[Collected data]
(* ===== verification/WaitChans.v ===== *)
(** The coordination of on-demand issuance in [src/handshake.go]: the map
    [obtainCertWaitChans] that [obtainOnDemandCertificate] and
    [renewDynamicCertificate] share.

    Goroutines of concurrent handshakes interleave; a critical section of
    [obtainCertWaitChansMu] is one step. What they do to the certificate in
    between ([ObtainCert], [RenewCert]) takes any number of other steps. *)
From stdpp Require Import base tactics list gmap strings relations functions.
From Stdlib Require Import ZArith Lia.
From S2P Require Import Prelude.

(** [obtainOnDemandCertificate] or [renewDynamicCertificate]. *)
Inductive operation := Obtain | Renew.

(** Where the goroutine of a handshake is. *)
Inductive gopc :=
| Outside
| Entering (op : operation) (name : string)       (* about to look the name up in the map *)
| Waiting (name : string) (ch : nat)              (* <-wait *)
| Checking (name : string) (ch : nat)             (* renew: checkIfCertShouldBeObtained *)
| Working (name : string) (ch : nat).             (* in ObtainCert or RenewCert *)

(** The map, the closed channels, and a counter for [make(chan struct{})]. *)
Record sys := mkSys {
  obtainCertWaitChans : gmap string nat;
  closed : gset nat;
  next_chan : nat;
  gos : nat -> gopc
}.

Definition set_go (p : nat) (c : gopc) (s : sys) : sys :=
  {| obtainCertWaitChans := obtainCertWaitChans s; closed := closed s; next_chan := next_chan s;
     gos := <[p := c]> (gos s) |}.

(** The first critical section: wait for the goroutine that is at work, or
    become it. *)
Definition enter (op : operation) (name : string) (p : nat) (s : sys) : sys :=
  match obtainCertWaitChans s !! name with
  | Some wait => set_go p (Waiting name wait) s
  | None =>
      let wait := next_chan s in
      {| obtainCertWaitChans := <[name := wait]> (obtainCertWaitChans s); closed := closed s;
         next_chan := S wait;
         gos := <[p := match op with Obtain => Working name wait | Renew => Checking name wait end]> (gos s) |}
  end.

(** The second one: close the channel and delete the entry. *)
Definition leave (name : string) (wait p : nat) (s : sys) : sys :=
  {| obtainCertWaitChans := delete name (obtainCertWaitChans s); closed := {[wait]} ∪ closed s;
     next_chan := next_chan s; gos := <[p := Outside]> (gos s) |}.

(** Every step but the refusal. *)
Inductive good_step : sys -> sys -> Prop :=
| StepCall s p op name : gos s p = Outside -> good_step s (set_go p (Entering op name) s)
| StepEnter s p op name : gos s p = Entering op name -> good_step s (enter op name p s)
| StepWake s p name ch :
    gos s p = Waiting name ch -> ch ∈ closed s -> good_step s (set_go p Outside s)
| StepAllowed s p name ch :
    gos s p = Checking name ch -> good_step s (set_go p (Working name ch) s)
| StepLeave s p name ch :
    gos s p = Working name ch -> good_step s (leave name ch p s).

(** [renewDynamicCertificate] returns as soon as [checkIfCertShouldBeObtained]
    refuses the name. *)
Inductive step : sys -> sys -> Prop :=
| StepGood s s' : good_step s s' -> step s s'
| StepRefused s p name ch : gos s p = Checking name ch -> step s (set_go p Outside s).

Definition init : sys :=
  {| obtainCertWaitChans := ∅; closed := ∅; next_chan := 0; gos := fun _ => Outside |}.

(** * Lemmas *)

(** The goroutine that has the work to do for [name], and its channel. *)
Definition owner (c : gopc) (name : string) (ch : nat) : Prop :=
  c = Checking name ch \/ c = Working name ch.

Record inv (s : sys) : Prop := {
  inv_open : forall name ch, obtainCertWaitChans s !! name = Some ch -> ch ∉ closed s;
  inv_fresh : forall name ch, obtainCertWaitChans s !! name = Some ch -> (ch < next_chan s)%nat;
  inv_fresh_closed : forall ch, ch ∈ closed s -> (ch < next_chan s)%nat;
  inv_inj : forall n1 n2 ch, obtainCertWaitChans s !! n1 = Some ch ->
              obtainCertWaitChans s !! n2 = Some ch -> n1 = n2;
  inv_owner : forall p name ch, owner (gos s p) name ch -> obtainCertWaitChans s !! name = Some ch;
  inv_one : forall p q name ch ch', owner (gos s p) name ch -> owner (gos s q) name ch' -> p = q;
  inv_waiting : forall p name ch, gos s p = Waiting name ch ->
                  ch ∈ closed s \/ obtainCertWaitChans s !! name = Some ch
}.

(** Without refusals every entry has its owner. *)
Definition owned (s : sys) : Prop :=
  forall name ch, obtainCertWaitChans s !! name = Some ch -> exists p, owner (gos s p) name ch.

Lemma chans_init_inv : inv init.
Proof. split; try done. all: by intros ? ? ? [? | ?] || by intros ? ? ? ? ? [? | ?]. Qed.

Lemma gos_set p c s q : gos (set_go p c s) q = if decide (q = p) then c else gos s q.
Proof.
  cbn. destruct (decide (q = p)) as [-> | Hne];
    [by rewrite fn_lookup_insert | by rewrite fn_lookup_insert_ne].
Qed.

Lemma gos_insert p c (g : nat -> gopc) q : (<[p := c]> g) q = if decide (q = p) then c else g q.
Proof.
  destruct (decide (q = p)) as [-> | Hne]; [by rewrite fn_lookup_insert | by rewrite fn_lookup_insert_ne].
Qed.

(** A goroutine moves without touching the map and without becoming an owner
    it was not. *)
Lemma inv_set_go p c s :
  inv s -> (forall name ch, owner c name ch -> owner (gos s p) name ch) ->
  (forall name ch, c = Waiting name ch -> ch ∈ closed s \/ obtainCertWaitChans s !! name = Some ch) ->
  inv (set_go p c s).
Proof.
  intros [H1 H2 H3 H4 H5 H6 H7] Ho Hw.
  assert (forall q name ch, owner (gos (set_go p c s) q) name ch -> owner (gos s q) name ch) as Ho'.
  { intros q name ch. rewrite gos_set. case_decide; [subst; apply Ho | done]. }
  split; try done.
  - intros q name ch Hq. by eapply H5, Ho'.
  - intros q1 q2 name ch ch' Hq1 Hq2. eapply H6; by apply Ho'.
  - intros q name ch. rewrite gos_set. case_decide; [apply Hw | apply H7].
Qed.

Lemma inv_enter s p op name : inv s -> gos s p = Entering op name -> inv (enter op name p s).
Proof.
  intros Hinv Hp. unfold enter. destruct (obtainCertWaitChans s !! name) as [wait|] eqn:Hn.
  { apply inv_set_go; [done | by intros ? ? [? | ?] | intros ? ? [= <- <-]; by right]. }
  destruct Hinv as [H1 H2 H3 H4 H5 H6 H7].
  assert (forall q n ch, owner ((<[p := match op with Obtain => Working name (next_chan s)
                                           | Renew => Checking name (next_chan s) end]> (gos s)) q) n ch ->
            (q = p /\ n = name /\ ch = next_chan s) \/ (q <> p /\ owner (gos s q) n ch)) as Ho.
  { intros q n ch. rewrite gos_insert. case_decide; [| tauto]. left. unfold owner in *.
    destruct op; naive_solver. }
  split; cbn [obtainCertWaitChans closed next_chan gos].
  - intros n ch. rewrite lookup_insert. case_decide; [intros [= <-] Hc; apply H3 in Hc; lia | apply H1].
  - intros n ch. rewrite lookup_insert. case_decide; [intros [= <-]; lia | intros Hl; apply H2 in Hl; lia].
  - intros ch Hc. apply H3 in Hc. lia.
  - intros n1 n2 ch. rewrite !lookup_insert. repeat case_decide; try congruence.
    + intros [= <-] Hl. apply H2 in Hl. lia.
    + intros Hl [= <-]. apply H2 in Hl. lia.
    + apply H4.
  - intros q n ch [(-> & -> & ->) | [_ Hq]]%Ho; [by rewrite lookup_insert_eq |].
    apply H5 in Hq. rewrite lookup_insert_ne; [done | congruence].
  - intros q1 q2 n ch ch' [(-> & -> & ->) | [_ Hq1]]%Ho [(-> & E & _) | [_ Hq2]]%Ho; try done.
    + apply H5 in Hq2. congruence.
    + apply H5 in Hq1. congruence.
    + by eapply H6.
  - intros q n ch. rewrite gos_insert. case_decide; [destruct op; done |].
    intros [Hc | Hl]%H7; [by left | right]. rewrite lookup_insert_ne; [done | congruence].
Qed.

Lemma inv_leave s p name ch : inv s -> gos s p = Working name ch -> inv (leave name ch p s).
Proof.
  intros [H1 H2 H3 H4 H5 H6 H7] Hp.
  assert (obtainCertWaitChans s !! name = Some ch) as Hn by (eapply (H5 p); right; done).
  assert (forall q n c, owner ((<[p := Outside]> (gos s)) q) n c -> q <> p /\ owner (gos s q) n c) as Ho.
  { intros q n c. rewrite gos_insert. case_decide; [by intros [? | ?] | tauto]. }
  split; cbn [leave obtainCertWaitChans closed next_chan gos].
  - intros n c [Hne Hl]%lookup_delete_Some [->%elem_of_singleton | Hc]%elem_of_union.
    + by apply Hne, (H4 _ _ ch).
    + by apply H1 in Hl.
  - intros n c [_ Hl]%lookup_delete_Some. by eapply H2.
  - intros c [->%elem_of_singleton | Hc]%elem_of_union; [by eapply H2 | by apply H3].
  - intros n1 n2 c [_ Hl1]%lookup_delete_Some [_ Hl2]%lookup_delete_Some. by eapply H4.
  - intros q n c [Hq Hown]%Ho. apply lookup_delete_Some. split; [| by eapply H5].
    intros ->. apply Hq. eapply H6; [exact Hown | by right].
  - intros q1 q2 n c c' [_ Hq1]%Ho [_ Hq2]%Ho. by eapply H6.
  - intros q n c. rewrite gos_insert. case_decide; [done |].
    intros [Hc | Hl]%H7; [left; set_solver |].
    destruct (decide (n = name)) as [-> | Hne].
    + left. assert (c = ch) as -> by congruence. set_solver.
    + right. by rewrite lookup_delete_ne.
Qed.

Lemma chans_inv_step s s' : inv s -> step s s' -> inv s'.
Proof.
  intros Hinv Hs. destruct Hs as [s s' Hg | s p name ch Hp].
  - destruct Hg as [s p op name Hp | s p op name Hp | s p name ch Hp Hc | s p name ch Hp | s p name ch Hp].
    + apply inv_set_go; [done | by intros ? ? [? | ?] | done].
    + by apply inv_enter.
    + apply inv_set_go; [done | by intros ? ? [? | ?] | done].
    + apply inv_set_go; [done | | done]. intros n c [? | [= <- <-]]; [done |]. by left.
    + by apply inv_leave.
  - apply inv_set_go; [done | by intros ? ? [? | ?] | done].
Qed.

Lemma owned_step s s' : inv s -> owned s -> good_step s s' -> owned s'.
Proof.
  intros Hinv Hown Hs.
  assert (forall p c, (forall name ch, owner (gos s p) name ch -> owner c name ch) ->
            owned (set_go p c s)) as Hset.
  { intros p c Hc name ch Hl. destruct (Hown name ch Hl) as [q Hq]. exists q. rewrite gos_set.
    case_decide; [subst; by apply Hc | done]. }
  destruct Hs as [s p op name Hp | s p op name Hp | s p name ch Hp Hc | s p name ch Hp | s p name ch Hp].
  - apply Hset. rewrite Hp. by intros ? ? [? | ?].
  - unfold enter. destruct (obtainCertWaitChans s !! name) as [wait|] eqn:Hn.
    { apply Hset. rewrite Hp. by intros ? ? [? | ?]. }
    intros n ch. cbn [obtainCertWaitChans gos]. rewrite lookup_insert. case_decide as Hd.
    + intros [= <-]. exists p. rewrite gos_insert, decide_True by done. unfold owner. destruct op; naive_solver.
    + intros Hl. destruct (Hown n ch Hl) as [q Hq]. exists q. rewrite gos_insert.
      case_decide; [subst; rewrite Hp in Hq; by destruct Hq | done].
  - apply Hset. rewrite Hp. by intros ? ? [? | ?].
  - apply Hset. rewrite Hp. intros n c [[= <- <-] | ?]; [by right | done].
  - intros n c. cbn [leave obtainCertWaitChans]. intros [Hne Hl]%lookup_delete_Some.
    destruct (Hown n c Hl) as [q Hq]. exists q. unfold leave; cbn [gos].
    rewrite gos_insert. case_decide; [subst; rewrite Hp in Hq | done].
    destruct Hq as [? | [= -> ->]]; done.
Qed.

Lemma reachable_inv s : rtc step init s -> inv s.
Proof. intros Hr. eapply rtc_invariant; [apply chans_inv_step | exact Hr | apply chans_init_inv]. Qed.

Lemma reachable_owned s : rtc good_step init s -> inv s /\ owned s.
Proof.
  intros Hr. eapply (rtc_invariant good_step (fun s => inv s /\ owned s)); [| exact Hr |].
  - intros x y [Hi Ho] Hs. split; [eapply chans_inv_step; [exact Hi | by constructor] | by eapply owned_step].
  - split; [apply chans_init_inv | by intros ? ?].
Qed.

(** An entry without an owner: nobody works on the name, and the channel is open. *)
Record orphaned (name : string) (ch : nat) (s : sys) : Prop := {
  orph_inv : inv s;
  orph_entry : obtainCertWaitChans s !! name = Some ch;
  orph_free : forall p c, ~ owner (gos s p) name c
}.

Lemma orphaned_step name ch s s' : orphaned name ch s -> step s s' -> orphaned name ch s'.
Proof.
  intros [Hinv He Hf] Hs. pose proof (chans_inv_step _ _ Hinv Hs) as Hinv'. split; [done | |].
  - destruct Hs as [s s' Hg | s p n c Hp]; [| done].
    destruct Hg as [s p op n Hp | s p op n Hp | s p n c Hp Hc | s p n c Hp | s p n c Hp]; try done.
    + unfold enter. destruct (obtainCertWaitChans s !! n) eqn:Hn; [done |].
      cbn [obtainCertWaitChans]. rewrite lookup_insert_ne; [done | congruence].
    + cbn [leave obtainCertWaitChans]. rewrite lookup_delete_ne; [done |]. intros ->.
      apply (Hf p c). by right.
  - intros q c Hq. destruct Hs as [s s' Hg | s p n c' Hp].
    + destruct Hg as [s p op n Hp | s p op n Hp | s p n c' Hp Hc | s p n c' Hp | s p n c' Hp].
      * rewrite gos_set in Hq. case_decide; [by destruct Hq | by apply (Hf q c)].
      * unfold enter in Hq. destruct (obtainCertWaitChans s !! n) eqn:Hn.
        -- rewrite gos_set in Hq. case_decide; [by destruct Hq | by apply (Hf q c)].
        -- cbn [gos] in Hq. rewrite gos_insert in Hq. case_decide; [| by apply (Hf q c)].
           destruct op; destruct Hq as [[= -> _] | [= -> _]] || destruct Hq; congruence.
      * rewrite gos_set in Hq. case_decide; [by destruct Hq | by apply (Hf q c)].
      * rewrite gos_set in Hq. case_decide; [| by apply (Hf q c)].
        destruct Hq as [? | [= -> ->]]; [done |]. apply (Hf p c). by left.
      * cbn [leave gos] in Hq. rewrite gos_insert in Hq. case_decide; [by destruct Hq | by apply (Hf q c)].
    + rewrite gos_set in Hq. case_decide; [by destruct Hq | by apply (Hf q c)].
Qed.

(** Whoever waits on the orphaned channel goes on waiting. *)
Lemma orphaned_waiter name ch p s s' :
  orphaned name ch s -> gos s p = Waiting name ch -> step s s' -> gos s' p = Waiting name ch.
Proof.
  intros [Hinv He Hf] Hw Hs.
  assert (forall q c, q <> p -> gos (set_go q c s) p = Waiting name ch) as Hset
    by (intros q c Hq; rewrite gos_set; case_decide; congruence).
  destruct Hs as [s s' Hg | s q n c Hp]; [| apply Hset; congruence].
  destruct Hg as [s q op n Hp | s q op n Hp | s q n c Hp Hc | s q n c Hp | s q n c Hp].
  - apply Hset. congruence.
  - unfold enter. destruct (obtainCertWaitChans s !! n); [apply Hset; congruence |].
    cbn [gos]. rewrite gos_insert. case_decide; congruence.
  - apply Hset. intros ->. rewrite Hw in Hp. injection Hp as <- <-. by apply (inv_open s Hinv name ch).
  - apply Hset. congruence.
  - cbn [leave gos]. rewrite gos_insert. case_decide; congruence.
Qed.

(** * Properties *)


(** Two handshakes of one name: the first renews, the second waits. *)
Definition two_renewals : sys :=
  enter Renew "a.com" 1 (set_go 1 (Entering Renew "a.com")
    (enter Renew "a.com" 0 (set_go 0 (Entering Renew "a.com") init))).

Lemma two_renewals_reachable : rtc good_step init two_renewals.
Proof.
  eapply rtc_l; [by apply (StepCall _ 0 Renew "a.com") |].
  eapply rtc_l; [by apply (StepEnter _ 0 Renew "a.com") |].
  eapply rtc_l; [by apply (StepCall _ 1 Renew "a.com") |].
  apply rtc_once. by apply (StepEnter _ 1 Renew "a.com").
Qed.


(** A refused renewal blocks its name. [renewDynamicCertificate] returns on
    the refusal without closing its channel or deleting it from the map: from
    then on, in every execution, nobody ever obtains or renews a certificate
    for that name again and whoever waits for it, waits for ever. *)
Theorem refusal_blocks_name :
  exists s0, rtc step init s0 /\ gos s0 1%nat = Waiting "a.com" 0 /\
    forall s, rtc step s0 s ->
      (forall p ch, ~ owner (gos s p) "a.com" ch) /\ gos s 1%nat = Waiting "a.com" 0.
Proof.
  exists (set_go 0 Outside two_renewals).
  assert (rtc step init (set_go 0 Outside two_renewals)) as Hr.
  { eapply rtc_r; [eapply rtc_mono; [| apply two_renewals_reachable]; by constructor |].
    by apply (StepRefused _ 0 "a.com" 0). }
  split; [exact Hr |]. split; [reflexivity |]. intros s Hs.
  assert (orphaned "a.com" 0 s /\ gos s 1%nat = Waiting "a.com" 0) as [Ho Hw].
  { eapply (rtc_invariant step (fun s => orphaned "a.com" 0 s /\ gos s 1%nat = Waiting "a.com" 0));
      [| exact Hs |].
    - intros x y [Ho Hw] Hst. split; [by eapply orphaned_step | by eapply orphaned_waiter].
    - split; [| reflexivity]. split; [by apply reachable_inv | reflexivity |].
      intros [|[|p]] c Hc; vm_compute in Hc; by destruct Hc. }
  split; [apply Ho | exact Hw].
Qed.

■ REQUIRED ACTION
Using the entries shown above, reproduce verbatim the lines from the line bearing "closed : gset nat;" to the line bearing "Inductive step : sys", inclusive.

■ ANSWER SPACE
  closed : gset nat;
  next_chan : nat;
  gos : nat -> gopc
}.

Definition set_go (p : nat) (c : gopc) (s : sys) : sys :=
  {| obtainCertWaitChans := obtainCertWaitChans s; closed := closed s; next_chan := next_chan s;
     gos := <[p := c]> (gos s) |}.

(** The first critical section: wait for the goroutine that is at work, or
    become it. *)
Definition enter (op : operation) (name : string) (p : nat) (s : sys) : sys :=
  match obtainCertWaitChans s !! name with
  | Some wait => set_go p (Waiting name wait) s
  | None =>
      let wait := next_chan s in
      {| obtainCertWaitChans := <[name := wait]> (obtainCertWaitChans s); closed := closed s;
         next_chan := S wait;
         gos := <[p := match op with Obtain => Working name wait | Renew => Checking name wait end]> (gos s) |}
  end.

(** The second one: close the channel and delete the entry. *)
Definition leave (name : string) (wait p : nat) (s : sys) : sys :=
  {| obtainCertWaitChans := delete name (obtainCertWaitChans s); closed := {[wait]} ∪ closed s;
     next_chan := next_chan s; gos := <[p := Outside]> (gos s) |}.

(** Every step but the refusal. *)
Inductive good_step : sys -> sys -> Prop :=
| StepCall s p op name : gos s p = Outside -> good_step s (set_go p (Entering op name) s)
| StepEnter s p op name : gos s p = Entering op name -> good_step s (enter op name p s)
| StepWake s p name ch :
    gos s p = Waiting name ch -> ch ∈ closed s -> good_step s (set_go p Outside s)
| StepAllowed s p name ch :
    gos s p = Checking name ch -> good_step s (set_go p (Working name ch) s)
| StepLeave s p name ch :
    gos s p = Working name ch -> good_step s (leave name ch p s).

(** [renewDynamicCertificate] returns as soon as [checkIfCertShouldBeObtained]
    refuses the name. *)
Inductive step : sys -> sys -> Prop :=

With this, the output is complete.